If she has them, yes. Supposedly, there is photographic evidence showing she was already injured when she arrived, and nothing so far has suggested that there are additional injuries. you with the face and crowmanyclouds both asked about DNA and the fingernails, so I quote from the New York Times article I linked to earlier: “The accuser had said three lacrosse players blocked her in the bathroom of a house and assaulted her. She said she had broken off five artificial fingernails while scraping the arm of one of the men who was holding her.” If that’s true, I’d think there should be DNA.
That implies this case looked like nothing when the story broke. It didn’t. I am not familiar enough with the timeline of this case to I can say why the DA went public or asked for the DNA samples from the players when he did. Perhaps (for example) he did not have the results from the tests on the woman’s body, but the judge felt there was enough probable cause to require the samples from the players.
Reaching a little farther back into this thread…
Gee, maybe they’re trying to say that there were big parties at the house. :rolleyes:
Here is a timeline of events with respect to the police and their response. Link. Note that the first 911 call is made a half hour after it is alleged there was a rape/assault. The person making the call first says she is driving, then says she is walking. She says she is calling because someone referred to her using an ethnic slur. (IMHO a strange reason to call 911.)

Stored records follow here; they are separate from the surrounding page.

Lemma logout_leaves_refresh_token_valid_witness :
  let verify := fun t : string =>
    if String.eqb t "a" then Some (mkPayload (Some "alice") (Some 100))
    else if String.eqb t "r" then Some (mkPayload (Some "alice") (Some 1000))
    else None in
  let encode := fun p : Payload => "new" in
  let w := mkWorld (mkDB true [] [] [] [] 0 0) None [] in
  let w' := (logout verify 50 "a" w).2 in
  (logout verify 50 "a" w).1 = Ok "Logged out successfully"
  /\ refresh_access_token verify encode (load_CryptSettings ∅) 60 60 (Some "r") w'
     = (Ok ("new", "bearer"), w')
  /\ get_current_user verify 60 "a" w'
     = (Raise (UnauthorizedException "User not authenticated."), w').
Proof.
  intros verify encode w w'.
  refine (logout_leaves_refresh_token_valid verify encode (load_CryptSettings ∅)
            "a" (mkPayload (Some "alice") (Some 100)) 100 "r" "alice" 50 60 60 w
            _ _ _ _ _ _ _ _).
  - reflexivity.
  - reflexivity.
  - reflexivity.
  - lia.
  - intros row [].
  - discriminate.
  - discriminate.
  - reflexivity.
Defined.

(* ===================================================================== *)
(** * Logging in *)
(* ===================================================================== *)

(** The first match of a filter is the only row with its key when the key
    column is UNIQUE and the filter fixes the key. *)
Lemma find_unique_key {A B} (key : A -> B) (p : A -> bool) (l : list A) (u : A) :
  NoDup (map key l) ->
  In u l ->
  p u = true ->
  (forall x, In x l -> p x = true -> key x = key u) ->
  find p l = Some u.
Proof.
  intros Hnd Hin Hp Hkey.
  destruct (find p l) as [x|] eqn:E.
  - apply find_some in E as [Hx Hpx]. f_equal.
    apply (NoDup_map_inj_on key l Hnd); [by apply list_elem_of_In..|]. by apply Hkey.
  - by rewrite (find_none p l E u Hin) in Hp.
Qed.

Lemma authenticate_user_closed_form bcrypt_checkpw hashed_password name password w :
  available (db w) = true ->
  authenticate_user bcrypt_checkpw hashed_password name password w
  = (Ok (match user_of_subject name (db w) with
         | Some u => if bcrypt_checkpw password (hashed_password (User.id u)) then Some u
                     else None
         | None => None
         end), w).
Proof.
  intros Hav. unfold authenticate_user, user_of_subject, bind, FastCRUD.get, FastCRUD.query,
    verify_password.
  destruct (Str.contains "@" name); rewrite Hav; (destruct (find _ _) as [u|]; [|done]);
    by destruct (bcrypt_checkpw _ _).
Qed.

(** X17. A login that [authenticate_user] accepts, by username or by
    email, answers a bearer access token for the row's username that
    expires the configured minutes after the clock reading, and sets a
    refresh cookie whose max-age is the lifetime of the refresh token it
    holds. With that access token, until it expires and unless it is
    blacklisted, [get_current_user] resolves the very row that logged in.
    The usernames are distinct (the column is UNIQUE) and hold no '@'; the
    token library is only asked to decode what it encoded. *)
Theorem login_then_get_current_user jwt_verify jwt_encode bcrypt_checkpw hashed_password crypt
    now_access now_refresh now' name password u w :
  let access :=
    jwt_encode (mkPayload (Some (User.username u))
                  (Some (now_access + ACCESS_TOKEN_EXPIRE_MINUTES crypt * 60))) in
  let refresh :=
    jwt_encode (mkPayload (Some (User.username u))
                  (Some (now_refresh + REFRESH_TOKEN_EXPIRE_DAYS crypt * 86400))) in
  available (db w) = true ->
  NoDup (map User.username (user_rows (db w))) ->
  authenticate_user bcrypt_checkpw hashed_password name password w = (Ok (Some u), w) ->
  Str.contains "@" (User.username u) = false ->
  jwt_verify access
  = Some (mkPayload (Some (User.username u))
            (Some (now_access + ACCESS_TOKEN_EXPIRE_MINUTES crypt * 60))) ->
  (forall row, In row (token_blacklist_rows (db w)) -> TokenBlacklist.token row <> access) ->
  now' <= now_access + ACCESS_TOKEN_EXPIRE_MINUTES crypt * 60 ->
  login_for_access_token jwt_encode bcrypt_checkpw hashed_password crypt now_access now_refresh
    name password w
  = (Ok (mkLoginResponse access "bearer" refresh (REFRESH_TOKEN_EXPIRE_DAYS crypt * 86400)), w)
  /\ get_current_user jwt_verify now' access w = (Ok u, w).
Proof.
  intros access refresh Hav Hnd Hauth Hat Hrt Hnb Hnow. split.
  - unfold login_for_access_token, bind. rewrite Hauth. unfold ret.
    rewrite create_access_token_payload. unfold create_refresh_token. simpl.
    subst access refresh. do 3 f_equal.
    + by destruct (_ =? 0).
    + lia.
  - rewrite (authenticate_user_closed_form _ _ _ _ w Hav) in Hauth.
    assert (In u (user_rows (db w)) /\ User.is_deleted u = false) as [Hin Hdel].
    { unfold user_of_subject in Hauth.
      destruct (find _ _) as [x|] eqn:E; [|done].
      apply find_some in E as [Hx Hpx]. apply andb_true_iff in Hpx as [_ Hd].
      destruct (bcrypt_checkpw _ _); [|done].
      assert (x = u) as <- by congruence. split; [done|]. by destruct (User.is_deleted x). }
    rewrite (get_current_user_closed_form jwt_verify now' access w Hav).
    unfold token_subject. rewrite (not_blacklisted_existsb _ _ Hnb), Hrt. simpl.
    destruct (Z.ltb_spec (now_access + ACCESS_TOKEN_EXPIRE_MINUTES crypt * 60) now'); [lia|].
    unfold user_of_subject. rewrite Hat.
    rewrite (find_unique_key User.username _ _ u Hnd Hin); [done| |].
    + by rewrite String.eqb_refl, Hdel.
    + intros x _ Hp. apply andb_true_iff in Hp as [Hp _]. by apply String.eqb_eq in Hp.
Qed.

Lemma login_then_get_current_user_witness :
  let encode := fun p : Payload => "signed" in
  let verify := fun t : string =>
    if String.eqb t "signed" then Some (mkPayload (Some "alice") (Some 2800)) else None in
  let checkpw := fun plain hashed : string => String.eqb ("h:" ++ plain) hashed in
  let hashed := fun id : Z => "h:secret" in
  let alice := User.mk 1 "alice" "alice@example.com" false false None in
  let w := mkWorld (mkDB true [] [] [alice] [] 0 0) None [] in
  login_for_access_token encode checkpw hashed (load_CryptSettings ∅) 1000 1000
    "alice@example.com" "secret" w
  = (Ok (mkLoginResponse "signed" "bearer" "signed" 604800), w)
  /\ get_current_user verify 2800 "signed" w = (Ok alice, w).
Proof.
  intros encode verify checkpw hashed alice w.
  refine (login_then_get_current_user verify encode checkpw hashed (load_CryptSettings ∅)
            1000 1000 2800 "alice@example.com" "secret" alice w _ _ _ _ _ _ _).
  - reflexivity.
  - apply NoDup_singleton.
  - reflexivity.
  - reflexivity.
  - reflexivity.
  - intros row [].
  - vm_compute. discriminate.
Defined.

Defense attorneys have since claimed to have identified the caller as “Kim,” the second dancer at the party as well as the woman referred to in the second 911 call. If that is true the whole case falls apart, unless she can explain why she would call about an ethnic slur but fail to mention a rape that had already occurred.
Apparently the alleged victim drove around for a half hour to an hour before police were called to the Kroger. After that, I assume she was not out of police custody at least until after the rape kit was collected.
The accuser arrived at the house on Buchanan Road at 11:30pm. She called the police to report the rape from a Kroger Supermarket at 1:22am. This is in an official police document available at The Smoking Gun, related to the charming email sent by lacrosse team member Ryan McFayden very shortly after the alleged attack, who said that he wanted to invite some strippers over to his room and “kill the bitches as soon as they walk in and cut their skin off” and yes, even worse things than that. What a fine upstanding young gentleman.
That document also shows that it was the Duke lacrosse team members who informed police that there were no gatecrashers at the party; only team members were present. I don’t like to make any assumptions, but consider that in a rape accusation, you have only two defenses: consent, or “it wasn’t me”. If these guys were guilty, I’d be claiming that there were others present at the party, if it were me.
I genuinely feel sorry for the accuser. If she was indeed attacked, there isn’t a chance in hell of a conviction at this point. The fact that there is no DNA is reasonable doubt. I don’t even expect the D.A. to bring charges at this point, unless there is some undiscovered photographic or video evidence.
If she falsified the accusation, then she deserves what she’s going through.
Sorry for third post in a row, but scratch “discovery warrant” above to read “search warrant”. I am not a lawyer, and for all I know, the two terms are mutually exclusive.